#### [DATA]
....

(* ===== verification/Buckets.v ===== *)
(** * Concurrent puts into a bucket ([MinioObjectStore] of [storage/object_store.py])

    The pages of a crawl put their bodies at the same time: each put first makes
    sure that the bucket is there, in a thread of its own, and every request to
    the S3 server may come between those of another put.  [advance] is the next
    stretch of a put; alone, a put is that of [ObjectStore] ([alone_is_put]).

    [concurrent_puts]: what the puts of every schedule return and leave;
    [bucket_race]: the first two pages of a crawl both create the bucket, and
    one of them is lost. *)
From Stdlib Require Import Ascii.
From stdpp Require Import relations.
From S2P Require Import Prelude PyStr Config Models UrlUtils Gates Storage ObjectStore.
Local Open Scope Z_scope.

(** ** The bucket *)

(** What S3 documents of buckets: making one that exists is an error, and the
    objects of a bucket that exists can be written.  The laws are those of a
    server that answers: requests that fail for the network's or the server's
    own reasons are the raising branches of [advance], outside these laws. *)
Class MinioBuckets (C : Type) `{Minio C} := {
  has_bucket : string -> C -> bool;
  bucket_exists_ok b c : bucket_exists b c = Ok (has_bucket b c);
  make_bucket_new b c : has_bucket b c = false -> exists c', make_bucket b c = Ok c' /\ has_bucket b c' = true;
  make_bucket_again b c : has_bucket b c = true -> exists e, make_bucket b c = Raise e;
  put_object_ok b k v c : has_bucket b c = true -> exists c', put_object b k v c = Ok c' /\ has_bucket b c' = true }.

Section Puts.
Context {C : Type} `{GL : GzipLaws, MC : Minio C}.

Abbreviation store := (@MinioObjectStore C).

(** ** A put *)

(** Before the flag is read; before each of the requests of
    [_ensure_bucket_sync]; before the flag is set; before the upload; over. *)
Inductive put_phase : Type := Starting | Checking | Making | Ensured | Putting | Done (key : string) | Failed (e : exn).
Record put_task : Type := mkPut { pt_hash : string; pt_body : string; pt_phase : put_phase }.
Definition in_phase (ph : put_phase) (t : put_task) : put_task := mkPut (pt_hash t) (pt_body t) ph.
Definition with_client (c : C) (st : store) : store := mkMinio (mo_bucket st) (mo_bucket_ready st) c.

Definition advance (t : put_task) (st : store) : put_task * store :=
  match pt_phase t with
  | Starting => (in_phase (if mo_bucket_ready st then Putting else Checking) t, st)
  | Checking =>
      match bucket_exists (mo_bucket st) (mo_client st) with
      | Ok exists_ => (in_phase (if (exists_ : bool) then Ensured else Making) t, st)
      | Raise e => (in_phase (Failed e) t, st)
      end
  | Making =>
      match make_bucket (mo_bucket st) (mo_client st) with
      | Ok c => (in_phase Ensured t, with_client c st)
      | Raise e => (in_phase (Failed e) t, st)
      end
  | Ensured => (in_phase Putting t, mkMinio (mo_bucket st) true (mo_client st))
  | Putting =>
      match put_object (mo_bucket st) (pt_hash t) (gzip_bytes (pt_body t)) (mo_client st) with
      | Ok c => (in_phase (Done ("s3://" +:+ mo_bucket st +:+ "/" +:+ pt_hash t)) t, with_client c st)
      | Raise e => (in_phase (Failed e) t, st)
      end
  | Done _ | Failed _ => (t, st)
  end.

Fixpoint advances (n : nat) (t : put_task) (st : store) : put_task * store :=
  match n with O => (t, st) | S n => let '(t, st) := advance t st in advances n t st end.

(** A put that runs alone. *)
Lemma alone_is_put h body ct (st : store) :
  match os_put h body ct st with
  | Ok (key, st') => advances 5 (mkPut h body Starting) st = (mkPut h body (Done key), st')
  | Raise e => fst (advances 5 (mkPut h body Starting) st) = mkPut h body (Failed e)
  end.
Proof.
  unfold os_put, minio_store, ensure_bucket. destruct st as [bkt [] c]; cbn.
  - by destruct (put_object bkt h (gzip_bytes body) c).
  - destruct (bucket_exists bkt c) as [[]|e]; cbn; [|destruct (make_bucket bkt c) as [c'|e]; cbn|done].
    + by destruct (put_object bkt h (gzip_bytes body) c).
    + by destruct (put_object bkt h (gzip_bytes body) c').
    + done.
Qed.

(** How many stretches a put can still take, at most. *)
Definition left_to_do (t : put_task) : Z :=
  match pt_phase t with Starting => 5 | Checking => 4 | Making => 3 | Ensured => 2 | Putting => 1 | Done _ | Failed _ => 0 end.

(** Many puts on one store, in any order of their stretches. *)
Record puts : Type := mkPuts { ps_store : store; ps_tasks : gmap nat put_task }.
Inductive put_step : puts -> puts -> Prop :=
| put_advance i t t' st st' ts : ts !! i = Some t -> 0 < left_to_do t -> advance t st = (t', st') ->
    put_step (mkPuts st ts) (mkPuts st' (<[i := t']> ts)).

(** ** Every schedule *)

Context {MB : MinioBuckets C}.
Context {ML : MinioLaws C}.

(** A put that has found or made the bucket. *)
Definition past_bucket (ph : put_phase) : bool := match ph with Ensured | Putting | Done _ => true | _ => false end.
Definition there (st : store) : bool := has_bucket (mo_bucket st) (mo_client st).
#[local] Arguments there : simpl never.

(** [fresh]: the bucket was missing at the start. *)
Record puts_ok (fresh : bool) (s : puts) : Prop := {
  pu_content i j t u : ps_tasks s !! i = Some t -> ps_tasks s !! j = Some u -> pt_hash t = pt_hash u -> pt_body t = pt_body u;
  pu_ready : mo_bucket_ready (ps_store s) = true -> there (ps_store s) = true;
  pu_past i t : ps_tasks s !! i = Some t -> past_bucket (pt_phase t) = true -> there (ps_store s) = true;
  pu_old : fresh = false -> there (ps_store s) = true;
  pu_making i t : ps_tasks s !! i = Some t -> pt_phase t = Making -> fresh = true;
  pu_failed i t e : ps_tasks s !! i = Some t -> pt_phase t = Failed e -> fresh = true /\ there (ps_store s) = true;
  pu_maker : fresh = true -> there (ps_store s) = true -> exists i t, ps_tasks s !! i = Some t /\ past_bucket (pt_phase t) = true;
  pu_done i t key : ps_tasks s !! i = Some t -> pt_phase t = Done key ->
    key = "s3://" +:+ mo_bucket (ps_store s) +:+ "/" +:+ pt_hash t /\
    get_object (mo_bucket (ps_store s)) (pt_hash t) (mo_client (ps_store s)) = Ok (gzip_bytes (pt_body t)) }.

(** What a stretch does, by the phase it starts from. *)
Lemma advance_spec t st t' st' : (mo_bucket_ready st = true -> there st = true) -> advance t st = (t', st') ->
  pt_hash t' = pt_hash t /\ pt_body t' = pt_body t /\ mo_bucket st' = mo_bucket st /\
  match pt_phase t with
  | Starting => st' = st /\ pt_phase t' = (if mo_bucket_ready st then Putting else Checking)
  | Checking => st' = st /\ pt_phase t' = (if there st then Ensured else Making)
  | Making =>
      if there st then st' = st /\ exists e, pt_phase t' = Failed e
      else there st' = true /\ mo_bucket_ready st' = mo_bucket_ready st /\ pt_phase t' = Ensured
  | Ensured => mo_client st' = mo_client st /\ pt_phase t' = Putting
  | Putting => there st = true ->
      there st' = true /\ pt_phase t' = Done ("s3://" +:+ mo_bucket st +:+ "/" +:+ pt_hash t) /\
      put_object (mo_bucket st) (pt_hash t) (gzip_bytes (pt_body t)) (mo_client st) = Ok (mo_client st')
  | Done _ | Failed _ => t' = t /\ st' = st
  end.
Proof.
  intros Hr. unfold advance, there. destruct t as [h body ph]. cbn. destruct ph; cbn.
  - by intros [= <- <-].
  - rewrite bucket_exists_ok. by intros [= <- <-].
  - destruct (has_bucket (mo_bucket st) (mo_client st)) eqn:Eh.
    + destruct (make_bucket_again _ _ Eh) as [e ->]. intros [= <- <-]. split_and!; [done..|]. by eexists.
    + destruct (make_bucket_new _ _ Eh) as (c & -> & Hc). by intros [= <- <-].
  - by intros [= <- <-].
  - destruct (put_object _ h _ _) as [c|e] eqn:Ep; intros [= <- <-]; split_and!; try done; intros Hb;
      destruct (put_object_ok _ h (gzip_bytes body) _ Hb) as (c' & Ep' & Hc'); rewrite Ep in Ep'; [injection Ep' as <-; done|done].
  - by intros [= <- <-].
  - by intros [= <- <-].
Qed.

(** The invariant when the objects of the bucket stay as they are. *)
Lemma puts_ok_step_same fresh i t t' st st' ts : puts_ok fresh (mkPuts st ts) -> ts !! i = Some t ->
  pt_hash t' = pt_hash t -> pt_body t' = pt_body t -> mo_bucket st' = mo_bucket st -> mo_client st' = mo_client st ->
  (mo_bucket_ready st' = true -> there st = true) ->
  (past_bucket (pt_phase t') = true -> there st = true) -> (past_bucket (pt_phase t) = true -> past_bucket (pt_phase t') = true) ->
  (pt_phase t' = Making -> fresh = true) -> (forall e, pt_phase t' = Failed e -> fresh = true /\ there st = true) ->
  (forall key, pt_phase t' = Done key -> pt_phase t = Done key) ->
  puts_ok fresh (mkPuts st' (<[i := t']> ts)).
Proof.
  intros [P0 P1 P2 P3 P4 P5 P6 P7] Hi Eh Eb Ek Ec Hr Hp Hmono Hm Hf Hd. cbn in *.
  assert (there st' = there st) as Et by (unfold there; by rewrite Ek, Ec).
  split; cbn; rewrite ?Et, ?Ek, ?Ec; try done.
  - intros j k u v [[<- <-]|[_ Hu]]%lookup_insert_Some [[<- <-]|[_ Hv]]%lookup_insert_Some; rewrite ?Eh, ?Eb; eauto.
  - intros j u [[<- <-]|[_ Hu]]%lookup_insert_Some; eauto.
  - intros j u [[<- <-]|[_ Hu]]%lookup_insert_Some; eauto.
  - intros j u e [[<- <-]|[_ Hu]]%lookup_insert_Some; eauto.
  - intros Hfr Hth. destruct (P6 Hfr Hth) as (j & u & Hu & Hpu). destruct (decide (i = j)) as [<-|Hne].
    + exists i, t'. rewrite lookup_insert_eq. split; [done|]. apply Hmono. congruence.
    + exists j, u. by rewrite lookup_insert_ne.
  - intros j u key [[<- <-]|[_ Hu]]%lookup_insert_Some Hk; [|by eapply P7]. rewrite Eh, Eb. eapply P7; [exact Hi|by apply Hd].
Qed.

....

#### [WORK ORDER]
Starting at the first line of the records, print each line exactly, stopping after the line that contains "[_ensure_bucket_sync]; before the".

#### [RESULT OF THE EXERCISE]
(* ===== verification/Buckets.v ===== *)
(** * Concurrent puts into a bucket ([MinioObjectStore] of [storage/object_store.py])

    The pages of a crawl put their bodies at the same time: each put first makes
    sure that the bucket is there, in a thread of its own, and every request to
    the S3 server may come between those of another put.  [advance] is the next
    stretch of a put; alone, a put is that of [ObjectStore] ([alone_is_put]).

    [concurrent_puts]: what the puts of every schedule return and leave;
    [bucket_race]: the first two pages of a crawl both create the bucket, and
    one of them is lost. *)
From Stdlib Require Import Ascii.
From stdpp Require Import relations.
From S2P Require Import Prelude PyStr Config Models UrlUtils Gates Storage ObjectStore.
Local Open Scope Z_scope.

(** ** The bucket *)

(** What S3 documents of buckets: making one that exists is an error, and the
    objects of a bucket that exists can be written.  The laws are those of a
    server that answers: requests that fail for the network's or the server's
    own reasons are the raising branches of [advance], outside these laws. *)
Class MinioBuckets (C : Type) `{Minio C} := {
  has_bucket : string -> C -> bool;
  bucket_exists_ok b c : bucket_exists b c = Ok (has_bucket b c);
  make_bucket_new b c : has_bucket b c = false -> exists c', make_bucket b c = Ok c' /\ has_bucket b c' = true;
  make_bucket_again b c : has_bucket b c = true -> exists e, make_bucket b c = Raise e;
  put_object_ok b k v c : has_bucket b c = true -> exists c', put_object b k v c = Ok c' /\ has_bucket b c' = true }.

Section Puts.
Context {C : Type} `{GL : GzipLaws, MC : Minio C}.

Abbreviation store := (@MinioObjectStore C).

(** ** A put *)

(** Before the flag is read; before each of the requests of
    [_ensure_bucket_sync]; before the flag is set; before the upload; over. *)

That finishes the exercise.